Conrad Swanson and The Denver Post are to be commended for the in-depth article on the proposed San Luis Valley-to-Douglas County pipeline. This is but one of a series of misguided schemes to take water out of the valley.

Careful water management in the San Luis Valley has a long history starting with the development of communal “acequias” in the 1860s. Much of the water in the aquifers has been derived over geologic time, and pumping from them is essentially “mining” the water. Renewable water resources are limited and many irrigators have already voluntarily cut back.

Water is vital to maintaining the economy and culture of the valley. However, the issue goes far beyond the valley. If you enjoy visiting the Great Sand Dunes, seeing the sandhill crane migration and other wildlife, or appreciate the diverse culture of the valley, you have a stake in the outcome of this battle.

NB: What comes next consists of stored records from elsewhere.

(* ===== verification/StructuredSafety.v ===== *)
(** * StructuredSafety

    The rows of the bitmask are those the grammars allow, draft by draft, and the
    grammars are left as they were; reasoning is kept from them. Proved against
    [GrammarLaws], so for every grammar that follows the laws. *)

From S2P Require Import Prelude Request OrderedDict Grammar Reasoning StructuredOutput.

Module StructuredSafety.
Import Request OrderedDict Grammar Reasoning StructuredOutput.
#[local] Open Scope Z_scope.

Section safety.
Context {G Row : Type} `{!StructuredOutputGrammar G Row} (cfg : StructuredOutputConfig Row).
Context {L : Language Row} {consumed : list Z -> G -> Prop} {usable : G -> Prop} {GL : GrammarLaws G Row L consumed usable}.
#[local] Notation SOManager := (StructuredOutputManager G Row).
#[local] Notation so m id := (structured_output_requests m id).

(** The grammar of [id] is compiled and has consumed [hist]. *)
Definition tracks (id : string) (hist : list Z) (m : SOManager) : Prop :=
  exists g, grammar (so m id) = Some g /\ consumed hist g.

(** Only the grammar of [id] differs. *)
Definition erase (q : StructuredOutputRequest G) : StructuredOutputRequest G :=
  mkSO (structured_output_option q) None (reasoning_ended q) (reasoning_end_token_index q) (reasoning_parser_kwargs q).
Definition frame (id : string) (m m' : SOManager) : Prop :=
  (forall j, j <> id -> so m' j = so m j) /\ erase (so m' id) = erase (so m id).

Lemma frame_refl id m : frame id m m.
Proof. done. Qed.
Lemma frame_trans id m1 m2 m3 : frame id m1 m2 -> frame id m2 m3 -> frame id m1 m3.
Proof. intros [H1 E1] [H2 E2]. split; [|congruence]. intros j Hj. by rewrite H2, H1. Qed.

(** The first rows of a bitmask of [n] rows. *)
Definition filled (rows : list Row) (n : Z) (m : SOManager) : Prop :=
  exists rest, bitmask_rows m = Some (rows ++ rest) /\ zlen (rows ++ rest) = n.

(** ** Calls on a grammar *)

Definition kept (id : string) (hist : list Z) (m m' : SOManager) : Prop :=
  tracks id hist m' /\ frame id m m' /\ bitmask_rows m' = bitmask_rows m.

Lemma wp_on_grammar {A} id (op : M G A) hist hist' (P : A -> Prop) (Q : A -> SOManager -> Prop) m : tracks id hist m ->
  (forall g, consumed hist g -> wp op (fun a g' => P a /\ consumed (hist' a) g') g) ->
  (forall a m', P a -> kept id (hist' a) m m' -> Q a m') -> wp (on_grammar id op) Q m.
Proof.
  intros (g & Eg & Hc) Hop HQ. specialize (Hop g Hc). unfold wp, on_grammar in *. rewrite Eg.
  destruct (op g) as [[a|e] g']; [|done]. destruct Hop as [HP Hc']. apply HQ; [done|]. split; [|split; [split|done]].
  - exists g'. split; [|done]. cbn. by rewrite decide_True.
  - intros j Hj. cbn. by rewrite decide_False.
  - cbn. by rewrite decide_True.
Qed.

Lemma on_terminated id hist Q m : tracks id hist m -> (forall m', kept id hist m m' -> Q (ended L hist) m') ->
  wp (on_grammar id is_terminated) Q m.
Proof.
  intros Ht HQ. apply (wp_on_grammar id _ hist (fun _ => hist) (fun b => b = ended L hist)); [done| |by intros b m' ->; apply HQ].
  intros g. apply law_is_terminated.
Qed.

Lemma on_fill id hist Q m : tracks id hist m -> (forall m', kept id hist m m' -> Q (mask L hist) m') ->
  wp (on_grammar id fill_bitmask) Q m.
Proof.
  intros Ht HQ. apply (wp_on_grammar id _ hist (fun _ => hist) (fun r => r = mask L hist)); [done| |by intros b m' ->; apply HQ].
  intros g. apply law_fill.
Qed.

Lemma on_accept id hist t Q m : tracks id hist m -> ended L hist = false ->
  (forall m', kept id (if allowed L hist t then hist ++ [t] else hist) m m' -> Q (allowed L hist t) m') ->
  wp (on_grammar id (accept_tokens [t])) Q m.
Proof.
  intros Ht He HQ. apply (wp_on_grammar id _ hist (fun b : bool => if b then hist ++ [t] else hist) (fun b => b = allowed L hist t));
    [done| |by intros b m' ->; apply HQ].
  intros g Hg. destruct (allowed L hist t) eqn:Ha.
  - eapply wp_mono; [apply (law_accept hist [t] g Hg He); cbn; by rewrite Ha|]. by intros b g' [-> Hg'].
  - eapply wp_mono; [by apply (law_reject hist t g Hg He)|]. by intros b g' [-> Hg'].
Qed.

Lemma on_rollback id hist ts Q m : tracks id (hist ++ ts) m -> ts <> [] -> (forall m', kept id hist m m' -> Q tt m') ->
  wp (on_grammar id (rollback (zlen ts))) Q m.
Proof.
  intros Ht Hts HQ. apply (wp_on_grammar id _ (hist ++ ts) (fun _ => hist) (fun _ => True)); [done| |by intros [] m' _; apply HQ].
  intros g Hg. eapply wp_mono; [by apply law_rollback|done].
Qed.

(** ** One row *)

Definition row_of (hist : list Z) (apply_bitmask : bool) : Row :=
  if apply_bitmask && negb (ended L hist) then mask L hist else full_mask cfg.

Lemma set_row_ok index row (rows : list Row) (m : SOManager) : bitmask_rows m = Some rows -> 0 <= index < zlen rows ->
  wp (set_row index row) (fun _ m' => bitmask_rows m' = Some (<[Z.to_nat index := row]> rows) /\ forall j, so m' j = so m j) m.
Proof.
  intros E Hi. apply wp_bind, wp_get, wp_bind. eapply wp_of_option; [exact E|]. rewrite (proj2 (Z.ltb_lt _ _)) by lia.
  by apply wp_modify.
Qed.

Lemma fill_item_ok id hist apply index (rows : list Row) m : tracks id hist m -> bitmask_rows m = Some rows -> 0 <= index < zlen rows ->
  wp (fill_item cfg (id, index, apply)) (fun _ m' => tracks id hist m' /\ frame id m m' /\
    bitmask_rows m' = Some (<[Z.to_nat index := row_of hist apply]> rows)) m.
Proof.
  intros Ht Hb Hlt.
  assert (Hrow : forall row m1, kept id hist m m1 -> row = row_of hist apply ->
    wp (set_row index row) (fun _ m' => tracks id hist m' /\ frame id m m' /\
      bitmask_rows m' = Some (<[Z.to_nat index := row_of hist apply]> rows)) m1).
  { intros row m1 (Ht1 & Hfr & Eb) ->. eapply wp_mono; [apply (set_row_ok _ _ rows); [congruence|done]|].
    intros [] m2 [Hf2 E2]. destruct Ht1 as (g & Eg & Hg). split; [exists g; by rewrite E2|].
    split; [|done]. eapply frame_trans; [exact Hfr|]. split; [by intros; rewrite E2|by rewrite E2]. }
  unfold row_of in *. apply wp_bind. destruct apply; cbn [andb] in *.
  - apply wp_bind, (on_terminated id hist); [done|]. intros m1 Hk. apply wp_ret, wp_bind.
    destruct (ended L hist) eqn:He; cbn [negb]; [by apply wp_ret, Hrow|].
    apply (on_fill id hist); [apply Hk|]. intros m2 (Ht2 & Hf2 & Eb2). apply Hrow; [|done]. destruct Hk as (_ & Hf1 & Eb1).
    split; [done|]. split; [by eapply frame_trans|congruence].
  - by apply wp_ret, wp_bind, wp_ret, Hrow.
Qed.

Lemma fill_one_ok id hist apply rows n m : tracks id hist m -> filled rows n m -> zlen rows < n ->
  wp (fill_bitmasks cfg [(id, zlen rows, apply)])
    (fun _ m' => tracks id hist m' /\ frame id m m' /\ filled (rows ++ [row_of hist apply]) n m') m.
Proof.
  intros Ht (rest & E & Hn) Hlt. destruct rest as [|r rest]; [rewrite app_nil_r in Hn; lia|].
  apply wp_bind. eapply wp_mono; [by apply (fill_item_ok id hist apply _ _ m Ht E); lia|]. intros [] m' (Ht' & Hfr & Eb).
  apply wp_ret. split; [done|]. split; [done|]. exists rest. rewrite Eb, Nat2Z.id. rewrite <- (Nat.add_0_r (length rows)).
  rewrite insert_app_r. cbn. rewrite <- app_assoc. split; [done|]. rewrite <- Hn, !length_app. simpl. lia.
Qed.

(** ** The rows of a request *)

(** A pure account of the drafts of a request, without positions, calls and
    roll-backs: the rows of the drafts, the drafts the grammar takes, and whether
    the token after them is constrained. [None]: a draft that was to be valid is
    not. *)
Fixpoint window_spec (detect : option ReasoningParser) (history rest : list Z) (apply_bitmask post_end : bool) (hist : list Z)
    : option (list Row * list Z * bool) :=
  match rest with
  | [] => Some ([], [], apply_bitmask)
  | token :: rest' =>
      let '(apply', advance, post') := draft_decision detect history (mkWindow 0 apply_bitmask 0 post_end) token in
      took ← (if advance && negb (ended L hist)
              then if allowed L hist token then Some [token] else if post' then Some [] else None
              else Some []);
      '(rows, ts, final) ← window_spec detect (history ++ [token]) rest' apply' post' (hist ++ took);
      Some (row_of hist apply_bitmask :: rows, took ++ ts, final)
  end.

Lemma window_spec_length detect history rest apply post hist rows ts final :
  window_spec detect history rest apply post hist = Some (rows, ts, final) -> length rows = length rest.
Proof.
  revert history apply post hist rows ts final. induction rest as [|t rest IH]; intros history apply post hist rows ts final; simpl.
  - by intros [= <- _ _].
  - destruct (draft_decision _ _ _ _) as [[a adv] p]. intros (took & _ & H)%bind_Some.
    apply bind_Some in H as ([[rows' ts'] f'] & H & [= <- _ _]). simpl. f_equal. by eapply IH.
Qed.

Lemma filled_more rows n (m m' : SOManager) : filled rows n m -> bitmask_rows m' = bitmask_rows m -> filled rows n m'.
Proof. intros (rest & E & Hn) Eb. exists rest. by rewrite Eb. Qed.

Lemma fill_window_ok id detect history rest w hist rows n rs ts final m :
  window_spec detect history rest (w_apply w) (w_post_end w) hist = Some (rs, ts, final) ->
  tracks id hist m -> filled rows n m -> w_index w = zlen rows -> zlen rows + zlen rest <= n ->
  wp (fill_window cfg id detect history rest w) (fun w' m' => tracks id (hist ++ ts) m' /\ frame id m m' /\
    filled (rows ++ rs) n m' /\ w_index w' = zlen (rows ++ rs) /\ w_apply w' = final /\
    w_advancements w' = w_advancements w + zlen ts) m.
Proof.
  revert history w hist rows rs ts m. induction rest as [|t rest IH]; intros history w hist rows rs ts m Hs Ht Hf Hi Hn.
  { cbn in Hs. injection Hs as <- <- <-. apply wp_ret. rewrite !app_nil_r. split; [done|]. split; [done|]. cbn. by rewrite Z.add_0_r. }
  cbn [fill_window window_spec] in *. rewrite Hi. change (zlen (t :: rest)) with (Z.of_nat (S (length rest))) in Hn.
  apply wp_bind. eapply wp_mono; [by apply (fill_one_ok id hist (w_apply w) rows n); [..|lia]|]. intros [] m1 (Ht1 & Hfr1 & Hf1).
  change (draft_decision detect history w t) with (draft_decision detect history (mkWindow 0 (w_apply w) 0 (w_post_end w)) t).
  destruct (draft_decision _ _ _ _) as [[a adv] p]. apply bind_Some in Hs as (took & Htook & Hs).
  apply bind_Some in Hs as ([[rows' ts'] f'] & Hs & [= <- <- <-]).
  assert (Hgo : forall m2 d, tracks id (hist ++ took) m2 -> frame id m1 m2 -> bitmask_rows m2 = bitmask_rows m1 -> d = zlen took ->
    wp (fill_window cfg id detect (history ++ [t]) rest (mkWindow (zlen rows + 1) a (w_advancements w + d) p))
      (fun w' m' => tracks id (hist ++ took ++ ts') m' /\ frame id m m' /\ filled (rows ++ row_of hist (w_apply w) :: rows') n m' /\
        w_index w' = zlen (rows ++ row_of hist (w_apply w) :: rows') /\ w_apply w' = f' /\
        w_advancements w' = w_advancements w + zlen (took ++ ts')) m2).
  { intros m2 d Ht2 Hfr2 Eb2 ->. eapply wp_mono; [eapply (IH _ _ _ (rows ++ [row_of hist (w_apply w)])); [exact Hs|exact Ht2| | |]|].
    - by eapply filled_more.
    - cbn. rewrite length_app. simpl. lia.
    - rewrite length_app. simpl. lia.
    - rewrite <- !app_assoc. cbn [w_advancements app]. intros w' m' (Ht' & Hfr' & Hf' & Hi' & Ha' & Hd'). split; [done|].
      split; [eapply frame_trans; [exact Hfr1|by eapply frame_trans]|]. split; [done|]. split; [done|]. split; [done|].
      rewrite Hd', length_app. lia. }
  apply wp_bind. destruct adv; cbn [andb] in Htook.
  - apply wp_bind, (on_terminated id hist); [done|]. intros m2 (Ht2 & Hfr2 & Eb2). destruct (ended L hist) eqn:He; cbn [negb] in Htook.
    + injection Htook as <-. apply wp_ret, Hgo; [by rewrite app_nil_r|done..].
    + apply wp_bind, (on_accept id hist); [done..|]. intros m3 (Ht3 & Hfr3 & Eb3). destruct (allowed L hist t).
      * injection Htook as <-. apply wp_ret, Hgo; [done|by eapply frame_trans|congruence|done].
      * destruct p; [|done]. injection Htook as <-. apply wp_ret, Hgo; [by rewrite app_nil_r|by eapply frame_trans|congruence|done].
  - injection Htook as <-. apply wp_ret, Hgo; [by rewrite app_nil_r|done..].
Qed.
(* ===== verification/Lifecycle.v ===== *)
(** * Lifecycle

    v1/core/sched/scheduler.py: how requests enter and leave the scheduler.
    Adding and finishing them, sessions that stream their input in chunks,
    requests that stop, pausing, the counts the engine asks for, and the reset of
    the caches. As in [SchedulerState] there is no connector. *)

From S2P Require Import Prelude Request OrderedDict RequestQueue StopCheck KVCacheManager SchedulerState Scheduler.

Module Lifecycle.
Import Request OrderedDict RequestQueue StopCheck KVCacheManager SchedulerState Scheduler.
#[local] Open Scope Z_scope.

Section lifecycle.
Context {KV EC : Type} `{!SlotManager KV} `{!EncoderManager EC} (h : option hasher).
#[local] Notation State := (SchedulerState.Scheduler KV EC).

(** Assignment to the [streaming_queue] of a request. *)
Definition update_streaming_queue (r : Z) (q : option (list (option StreamingUpdate))) : M State unit :=
  modify (fun s => set_streaming_queue (<[r := q]> (streaming_queue s)) s).

Definition count_streaming (d : Z) : M State unit :=
  modify (fun s => set_num_waiting_for_streaming_input (num_waiting_for_streaming_input s + d) s).

(** ** Release *)

Definition free_request_blocks (r : Z) : M State unit :=
  request ← obj r;
  assert_ (is_finished (status request)) ;;
  on_kv (sm_free request) ;;
  s ← get;
  _ ← of_option KeyError (requests s !! request_id request);
  modify (set_requests (delete (request_id request) (requests s))).

(** [finished_req_ids_dict] is a [defaultdict(set)]. *)
Definition record_finished (request : Request) (s : State) : State :=
  set_finished_req_ids_dict
    ((fun d => <[client_index request := {[request_id request]} ∪ default ∅ (d !! client_index request)]> d)
       <$> finished_req_ids_dict s)
    (set_finished_req_ids ({[request_id request]} ∪ finished_req_ids s) s).

Definition free_request (r : Z) (delay_free_blocks : bool) : M State unit :=
  request ← obj r;
  assert_ (is_finished (status request)) ;;
  modify (fun s => set_inflight_prefills (inflight_prefills s ∖ {[r]}) s) ;;
  on_ec (em_free request) ;;
  modify (record_finished request) ;;
  if delay_free_blocks then mret tt else free_request_blocks r.

(** ** Requests that wait *)

Definition enqueue_waiting_request (r : Z) : M State unit :=
  request ← obj r;
  if is_blocked_waiting_status (status request) then on_skipped_waiting (fun o => add_request o r)
  else on_waiting (fun o => add_request o r).

(** The placeholders of a new chunk start behind the tokens of the session. *)
Definition shift_feature (base : Z) (f : MultiModalFeatureSpec) : MultiModalFeatureSpec :=
  mkFeature (identifier f)
    (mkPlaceholder (offset (mm_position f) + base) (length_ (mm_position f)) (embeds_cumsum (mm_position f))).

(** The session takes the next chunk of its input: the computed output tokens
    join the prompt, the last sampled one is discarded. *)
Definition extend_session (update : StreamingUpdate) : M Request unit :=
  session ← get;
  let n := num_computed_tokens session in
  let kept_output_tokens := slice (Z.to_nat (num_prompt_tokens session)) (Z.to_nat n) (all_token_ids session) in
  modify (set_all_token_ids (take (Z.to_nat n) (all_token_ids session))) ;;
  modify (set_output_token_ids []) ;;
  prompt ← of_option AssertionError (prompt_token_ids session);
  let new_ids := default [] (su_prompt_token_ids update) in
  let prompt := prompt ++ kept_output_tokens ++ new_ids in
  modify (fun q => set_mm_features
    (mm_features q ++ (shift_feature (num_tokens q) <$> su_mm_features update)) q) ;;
  modify (fun q => set_all_token_ids (all_token_ids q ++ new_ids) q) ;;
  modify (set_prompt_token_ids (Some prompt)) ;;
  update_block_hashes h ;;
  modify (set_num_prompt_tokens (zlen prompt)) ;;
  modify (set_arrival_time (su_arrival_time update)) ;;
  modify (set_sampling_params (su_sampling_params update)).

Definition update_request_as_session (r : Z) (update : StreamingUpdate) : M State unit :=
  on_obj r (extend_session update) ;;
  session ← obj r;
  (if decide (status session = WAITING_FOR_STREAMING_REQ) then count_streaming (-1) else mret tt) ;;
  update_obj r (set_status WAITING).

(** A request that stopped: false when it is a session that goes on. *)
Definition handle_stopped_request (r : Z) : M State bool :=
  request ← obj r;
  if negb (resumable request) then mret true
  else
    s ← get;
    match streaming_queue s r with
    | Some (None :: rest) => update_streaming_queue r (Some rest) ;; mret true
    | Some (Some update :: rest) =>
        update_streaming_queue r (Some rest) ;;
        update_request_as_session r update ;;
        enqueue_waiting_request r ;;
        mret false
    | _ =>
        update_obj r (set_status WAITING_FOR_STREAMING_REQ) ;;
        count_streaming 1 ;;
        enqueue_waiting_request r ;;
        mret false
    end.

(** ** Finishing requests from outside *)

(** The first pass: valid requests, those running, those waiting. *)
Definition collect_finished (acc : list Z * list Z * list Z) (id : string) : M State (list Z * list Z * list Z) :=
  s ← get;
  match requests s !! id with
  | None => mret acc
  | Some r =>
      request ← obj r;
      if is_finished (status request) then mret acc
      else
        let '(valid, running, waiting) := acc in
        if decide (status request = RUNNING) then mret (valid ++ [r], running ++ [r], waiting)
        else
          (if decide (status request = WAITING_FOR_STREAMING_REQ) then count_streaming (-1) else mret tt) ;;
          mret (valid ++ [r], running, waiting ++ [r])
  end.

(** The second pass. *)
Definition finish_one (finished_status : RequestStatus) (r : Z) : M State unit :=
  request ← obj r;
  s ← get;
  let remote := bool_decide (status request = WAITING_FOR_REMOTE_KVS) in
  let id := request_id request in
  let delay := remote && negb (bool_decide (id ∈ finished_recving_kv_req_ids s)) in
  (if remote then
     modify (fun s => set_failed_recving_kv_req_ids (failed_recving_kv_req_ids s ∖ {[id]})
       (set_finished_recving_kv_req_ids (finished_recving_kv_req_ids s ∖ {[id]}) s))
   else mret tt) ;;
  update_obj r (set_status finished_status) ;;
  free_request r delay.

(** [request_ids] in the order in which the set of ids is iterated. *)
Definition finish_requests (request_ids : list string) (finished_status : RequestStatus)
    : M State (list (string * Z)) :=
  assert_ (is_finished finished_status) ;;
  c ← for_fold collect_finished request_ids ([], [], []);
  let '(valid, running_to_remove, waiting_to_remove) := c in
  (match running_to_remove with
   | [] => mret tt
   | _ => modify (fun s => set_running (remove_all (running s) running_to_remove) s)
   end) ;;
  (match waiting_to_remove with
   | [] => mret tt
   | _ => on_waiting (fun o => remove_requests o waiting_to_remove) ;;
          on_skipped_waiting (fun o => remove_requests o waiting_to_remove)
   end) ;;
  for_each (finish_one finished_status) valid ;;
  s ← get;
  mret ((fun r => (request_id (objs s r), client_index (objs s r))) <$> valid).

(** [request_ids = None]: all of them. *)
Definition finish_all (key_order : gset string -> list string) (finished_status : RequestStatus)
    : M State (list (string * Z)) :=
  s ← get; finish_requests (key_order (dom (requests s))) finished_status.

(** ** Adding a request *)

(** The next chunk of a session, or the sign that it ends. *)
Definition add_to_session (existing : Z) (update : option StreamingUpdate) : M State unit :=
  session ← obj existing;
  s ← get;
  if negb (bool_decide (status session = WAITING_FOR_STREAMING_REQ)) then
    q ← of_option AssertionError (streaming_queue s existing);
    update_streaming_queue existing (Some (q ++ [update]))
  else
    match update with
    | Some update => update_request_as_session existing update
    | None => _ ← finish_requests [request_id session] FINISHED_ABORTED; mret tt
    end.

Definition scheduler_add_request (r : Z) : M State unit :=
  request ← obj r;
  s ← get;
  match requests s !! request_id request with
  | Some existing => add_to_session existing (streaming_update request)
  | None =>
      (if resumable request then update_streaming_queue r (Some []) else mret tt) ;;
      enqueue_waiting_request r ;;
      modify (fun s => set_requests (<[request_id request := r]> (requests s)) s)
  end.

(** ** Pausing, and what the engine asks *)

Definition get_num_unfinished_requests (s : State) : Z :=
  match pause_state s with
  | PAUSED_ALL => 0
  | PAUSED_NEW => zlen (running s)
  | UNPAUSED =>
      let num_waiting := Z.of_nat (len (waiting s)) + Z.of_nat (len (skipped_waiting s))
        - num_waiting_for_streaming_input s in
      num_waiting + zlen (running s)
  end.
Definition has_unfinished_requests (s : State) : bool := 0 <? get_num_unfinished_requests s.
Definition has_finished_requests (s : State) : bool := negb (bool_decide (finished_req_ids s = ∅)).
Definition has_requests (s : State) : bool := has_unfinished_requests s || has_finished_requests s.
Definition get_request_counts (s : State) : Z * Z :=
  (zlen (running s), Z.of_nat (len (waiting s)) + Z.of_nat (len (skipped_waiting s))).

(** ** Resetting the caches *)

(** [while self.running]: preempt from the end. The tokens in flight are
    discarded when they return. *)
Fixpoint preempt_all (fuel : nat) : M State unit :=
  match fuel with
  | O => raise OutOfFuel
  | S fuel =>
      s ← get;
      match last (running s) with
      | None => mret tt
      | Some r =>
          modify (set_running (removelast (running s))) ;;
          preempt_request r ;;
          update_obj r (fun q => set_num_output_placeholders 0
            (set_async_tokens_to_discard (num_output_placeholders q) q)) ;;
          preempt_all fuel
      end
  end.

Definition scheduler_reset_prefix_cache (reset_running_requests : bool) : M State bool :=
  (if reset_running_requests then
     s ← get;
     preempt_all (S (length (running s))) ;;
     modify (set_prev_step_scheduled_req_ids ∅)
   else mret tt) ;;
  reset_successful ← on_kv sm_reset_prefix_cache;
  if reset_running_requests && negb reset_successful then raise RuntimeError else mret reset_successful.

Definition reset_encoder_cache : M State unit := on_ec em_reset.
End lifecycle.
End Lifecycle.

Many entities (including Denver Water) have documented that growth can occur while overall water use declines through the implementation of water conservation programs. The time is long overdue for everyone to recognize that our water resources are limited, that climate change only exacerbates the challenges, and therefore we must use water efficiently.

I hope The Post will continue to cover this proposed water-grab. Not only is the issue important in itself, but it documents that local journalism still survives!

Gene Reetz, Denver

The issue here is broader than this ill-conceived scheme. The big issue is growth and how short-sighted developers, and certain public officials, fail to consider that unchecked growth based on consumption of finite resources is not sustainable. Take a drive around the metro area, and in just about every direction you will see increasing concentrations of people. Growth in itself is not a bad thing. But when little thought is given to its consequences, all of us pay — in the form of higher taxes, fewer services, and a lower quality of life.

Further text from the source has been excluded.